Additionally, those who received at least 2 cycles of liposomal irinotecan had a 1-year OS rate of 20.4% (95% CI, 16.8%-24.2%). Patients who were administered at least 4 cycles of liposomal irinotecan had an estimated 1-year OS rate of 29.1% (95% CI, 24.0%-34.3%), while those who received at least 8 cycles had an estimated rate of 47.9% (95% CI, 39.7%-55.7%).
Although patients with pancreatic cancer have a poor 5-year relative survival rate of just 9%, those with metastatic disease have an even lower rate of 2.9%.2,3 The combination of liposomal irinotecan and 5-FU received approval from the FDA in October 2015 for use in patients with metastatic pancreatic cancer who had progressed on gemcitabine-based chemotherapy.
The regulatory decision was based on results from the phase 3 NAPOLI-1 trial (NCT01494506), which showed that 25% of patients (n = 29) with metastatic PDAC who had previously received gemcitabine-based therapy were alive for 1 year or more following treatment with the regimen. Most recently, in June 2020, the regimen was granted a fast track designation by the FDA for patients with previously untreated, unresectable, locally advanced or metastatic PDAC.4,5
For the retrospective descriptive analysis presented at the 2021 Gastrointestinal Cancers Symposium, investigators set out to further evaluate the 1-year survival of patients with metastatic PDAC who received treatment with liposomal irinotecan plus 5-FU in the real-world setting. To do this, investigators utilized the Flatiron Health longitudinal database, which houses de-identified, patient-level structured and unstructured information from over 280 cancer clinics.
Patients aged 18 years or older at the time of treatment initiation, who had received the regimen in the metastatic setting and who had 1 or more recorded activities following the start of their treatment, were included in the analysis. Investigators identified and looked at data from these patients who received liposomal irinotecan between November 1, 2015 and July 31, 2020.

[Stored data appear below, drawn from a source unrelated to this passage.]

(* Verification of the asset lifecycle of planet_downloader.py:
   activation, polling, download and the status ledger.

   The script is embedded shallowly.  Every function that touches the
   network, the clock or the file system becomes a computation in a small
   state-and-exception monad over a [world]; the provider is an arbitrary
   deterministic function of the interaction history. *)

From Stdlib Require Import ZArith Lia Ascii String.
From stdpp Require Import gmap strings list fin_maps.

Open Scope string_scope.
Open Scope list_scope.

(* ===================================================================== *)
(** * Python strings and paths *)
(* ===================================================================== *)

Module PyStr.

(** [s.split(sep)] for a one-character separator: every occurrence
    splits, empty pieces are kept, the result is never empty. *)
Fixpoint split (sep : ascii) (s : string) : list string :=
  match s with
  | EmptyString => [EmptyString]
  | String c rest =>
      if Ascii.eqb c sep then EmptyString :: split sep rest
      else match split sep rest with
           | p :: ps => String c p :: ps
           | [] => [String c EmptyString]
           end
  end.

(** [l[-k]] for [1 <= k]; [None] stands for Python's IndexError. *)
Definition index_from_end {A} (l : list A) (k : nat) : option A :=
  if (k <=? length l)%nat then l !! (length l - k)%nat else None.

(** [sub in s] on strings. *)
Fixpoint contains (sub s : string) : bool :=
  String.prefix sub s ||
  match s with
  | EmptyString => false
  | String _ rest => contains sub rest
  end.

Fixpoint last_char (s : string) : option ascii :=
  match s with
  | EmptyString => None
  | String c EmptyString => Some c
  | String _ rest => last_char rest
  end.

Definition starts_with_sep (s : string) : bool :=
  match s with
  | String c _ => Ascii.eqb c "/"
  | EmptyString => false
  end.

Definition ends_with_sep (s : string) : bool :=
  match last_char s with
  | Some c => Ascii.eqb c "/"
  | None => false
  end.

(** [os.path.join(a, b)] of posixpath. *)
Definition path_join (a b : string) : string :=
  if starts_with_sep b then b
  else if String.eqb a "" || ends_with_sep a then a +:+ b
  else a +:+ "/" +:+ b.
(** X12. A line that fills the 64 KiB buffer of the scanner ends the scan
    without an error: the outcome is that of the lines before it, and
    neither that line nor any line after it counts. *)
Theorem long_line_truncates_silently (fs : filesystem) (ls : list string)
        (a : string) :
  fs "/proc/meminfo" = inr (join_lines nl ls +:+ a) ->
  Forall (scannable 0) ls ->
  Bufio.IndexByte (Bufio.take Bufio.MaxScanTokenSize a) Bufio.newline = None ->
  (Bufio.MaxScanTokenSize <= String.length a)%nat ->
  ret_err (getMemStats fs) = None /\
  getMemStats fs = getMemStats (host (join_lines nl ls)).
Proof.
  intros Hfs Hs Hnl Hlen.
  assert (E1 : Bufio.lines (join_lines nl ls +:+ a) = map Bufio.dropCR ls).
  { rewrite lines_join by exact Hs.
    now rewrite (lines_too_long a Hnl Hlen), app_nil_r. }
  assert (E2 : Bufio.lines (join_lines nl ls) = map Bufio.dropCR ls).
  { rewrite <- (append_nil_r (join_lines nl ls)), lines_join by exact Hs.
    now rewrite lines_nil, app_nil_r. }
  unfold getMemStats. rewrite Hfs, host_meminfo, E1, E2.
  split; reflexivity.
Qed.

Lemma long_source_truncated :
  host long_source "/proc/meminfo"
  = inr (join_lines nl ["MemTotal: 1 kB"] +:+ long_rest) /\
  Forall (scannable 0) ["MemTotal: 1 kB"] /\
  Bufio.IndexByte (Bufio.take Bufio.MaxScanTokenSize long_rest) Bufio.newline
  = None /\
  (Bufio.MaxScanTokenSize <= String.length long_rest)%nat /\
  ret_err (getMemStats (host long_source)) = None /\
  getMemStats (host long_source)
  = getMemStats (host (join_lines nl ["MemTotal: 1 kB"])).
Proof.
  assert (H1 : host long_source "/proc/meminfo"
               = inr (join_lines nl ["MemTotal: 1 kB"] +:+ long_rest))
    by reflexivity.
  assert (H2 : Forall (scannable 0) ["MemTotal: 1 kB"]).
  { repeat (constructor; [solve_scannable |]). constructor. }
  assert (H3 : Bufio.IndexByte (Bufio.take Bufio.MaxScanTokenSize long_rest)
                               Bufio.newline = None)
    by (vm_compute; reflexivity).
  assert (H4 : (Bufio.MaxScanTokenSize <= String.length long_rest)%nat)
    by (apply Nat.leb_le; vm_compute; reflexivity).
  split; [exact H1 |]. split; [exact H2 |]. split; [exact H3 |].
  split; [exact H4 |].
  exact (long_line_truncates_silently (host long_source) _ _ H1 H2 H3 H4).
Defined.

(** X13. Every line handed to the loop body is free of newlines and shorter
    than the buffer of the scanner. *)
Theorem delivered_lines_bounded (content : string) :
  Forall (scannable 0) (Bufio.lines content).
Proof. apply scan_all_tokens. Qed.

(** ** ParseUint on arbitrary text *)

Section ParseFacts.

Lemma digitVal_other (c : ascii) :
  is_digit c = false ->
  digitVal c = None \/ exists d, digitVal c = Some d /\ 10 <= d.
Proof.
  unfold is_digit, digitVal. intros H. rewrite H.
  destruct ((97 <=? lower (code c)) && (lower (code c) <=? 122)) eqn:E.
  - right. eexists. split; [reflexivity |].
    apply andb_true_iff in E as [E _]. apply Z.leb_le in E. lia.
  - now left.
Qed.

(** The loop fails on every text with a byte that is not a digit. *)
Lemma parseLoop_other (s : string) :
  all is_digit s = false ->
  forall n, snd (parseLoop 10 (Uint64.maxUint64 / 10 + 1) Uint64.maxUint64 s n)
            <> None.
Proof.
  induction s as [|c s IH]; intros Hs n; [discriminate |].
  simpl in Hs. cbn [parseLoop].
  destruct (is_digit c) eqn:Hc.
  - destruct (digitVal_digit c Hc) as [-> Hd].
    destruct (10 <=? code c - 48); [discriminate |].
    destruct (Uint64.maxUint64 / 10 + 1 <=? n); [discriminate |].
    match goal with |- context [if ?b then _ else _] => destruct b end;
      [discriminate | now apply IH].
  - destruct (digitVal_other c Hc) as [-> | (d & -> & Hd)]; [discriminate |].
    destruct (Z.leb_spec 10 d); [discriminate | lia].
Qed.

End ParseFacts.

(** X14. ParseUint, as called by the loop, succeeds exactly on a nonempty
    text of decimal digits whose number is at most 2^64 - 1, and then
    returns that number: signs, spaces, letters and larger numbers are all
    refused. *)
Theorem ParseUint_accepts (s : string) :
  (snd (ParseUint10_64 s) = None <->
   s <> EmptyString /\ all is_digit s = true /\ decimal s <= Uint64.maxUint64) /\
  (snd (ParseUint10_64 s) = None -> fst (ParseUint10_64 s) = decimal s).
Proof.
  destruct s as [|c s]; [split; [split; [discriminate | tauto] | discriminate] |].
  destruct (all is_digit (String c s)) eqn:Hd.
  - rewrite (ParseUint_digits (String c s) Hd) by discriminate.
    destruct (Z.leb_spec (decimal (String c s)) Uint64.maxUint64); simpl.
    + split; [| reflexivity]. split; [intros _ | reflexivity].
      repeat split; [discriminate | assumption].
    + split; [| discriminate]. split; [discriminate |]. intros (_ & _ & H'). lia.
  - assert (Hf : snd (ParseUint10_64 (String c s)) <> None).
    { unfold ParseUint10_64.
      change (Uint64.sub (Uint64.wrap (Z.shiftl 1 64)) 1) with Uint64.maxUint64.
      pose proof (parseLoop_other (String c s) Hd 0) as Hp.
      destruct (parseLoop 10 (Uint64.maxUint64 / 10 + 1) Uint64.maxUint64
                          (String c s) 0) as [n [e|]]; [discriminate | now simpl in Hp]. }
    split; [| intros H; contradiction].
    split; [intros H; contradiction | intros (_ & H' & _); discriminate].
Qed.

(** X15. When the pattern finds a line, the result has exactly three parts,
    so the loop reads stat[1] and stat[2] within bounds: the matched text,
    which starts the line, then a field name, then the digits. *)
Theorem submatch_has_three_parts (line : string) (stat : list string) :
  FindStringSubmatch re 2 line = Some stat ->
  length stat = 3%nat /\
  In (nth 1 stat EmptyString) field_names /\
  exists ws rest,
    all is_space ws = true /\
    nth 0 stat EmptyString
    = nth 1 stat EmptyString +:+ ":" +:+ ws +:+ nth 2 stat EmptyString /\
    line = nth 0 stat EmptyString +:+ rest.
Proof.
  rewrite FindStringSubmatch_re. unfold match_line. intros Hm.
  destruct (first_field_Some _ _ _ Hm) as (n & t & d & rest & -> & Hin & Hl & Ht).
  destruct (numeric_tail_Some _ _ _ Ht) as (ws & Et & _ & Hws & _).
  simpl. split; [reflexivity |]. split; [exact Hin |].
  exists ws, rest. split; [exact Hws |]. split.
  - now rewrite Et.
  - now rewrite Hl, append_assoc.
Qed.

Lemma sample_submatch_has_three_parts :
  FindStringSubmatch re 2 "Cached: 18446744073709551615 kB"
  = Some ["Cached: 18446744073709551615"; "Cached"; "18446744073709551615"] /\
  length ["Cached: 18446744073709551615"; "Cached"; "18446744073709551615"]
  = 3%nat.
Proof.
  assert (H : FindStringSubmatch re 2 "Cached: 18446744073709551615 kB"
              = Some ["Cached: 18446744073709551615"; "Cached";
                      "18446744073709551615"])
    by (vm_compute; reflexivity).
  split; [exact H |].
  exact (proj1 (submatch_has_three_parts _ _ H)).
Defined.

Lemma plain_number_accepted :
  snd (ParseUint10_64 "200") = None /\ fst (ParseUint10_64 "200") = decimal "200".
Proof.
  assert (H : snd (ParseUint10_64 "200") = None) by reflexivity.
  split; [exact H |].
  exact (proj2 (ParseUint_accepts "200") H).
Defined.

Investigators identified a total of 669 patients with metastatic PDAC who had received the regimen between November 1, 2015 and July 31, 2020 to include in the analysis. Patients had a median age of 69 years at the time of treatment initiation (range, 62-75) and the majority were male (53%). Moreover, over half of all patients, or 57%, had an ECOG performance status of 0-1. Additionally, 47.5% of patients received treatment with the regimen in the second-line metastatic setting. In total, 16.3% (n = 109) of patients had received 1 prior line of therapy, 47.5% (n = 318) received 2 prior lines, and 36.2% (n = 242) received 3 or more prior lines.
Patients enrolled on the trial received an average of 6.2 cycles of treatment (SD, 7.5), with a median of 4 cycles of therapy received in the overall patient population. Patients who were receiving the regimen as first-line treatment received a median of 5 cycles of liposomal irinotecan plus 5-FU, those who had received it in the second-line setting received a median of 4 cycles, and those who received it in the third-line setting received a median of 3 cycles.
When compared with the registrational phase 3 NAPOLI-1 study, the patients included in this analysis were older and had received more prior lines of therapy; they also had a worse performance status. However, patients in both the study and analysis received a similar number of treatment cycles, at a median of 4.
Of the patients who received at least 4 cycles of the regimen, 1-year OS was found to be similar between those in the analysis and those in the intent-to-treat and per protocol-treated populations examined in the NAPOLI-1 trial, at 29%, 25%, and 34%, respectively.
Investigators concluded that further studies are needed to further understand and identify predictors of long-term survival in patients with metastatic PDAC.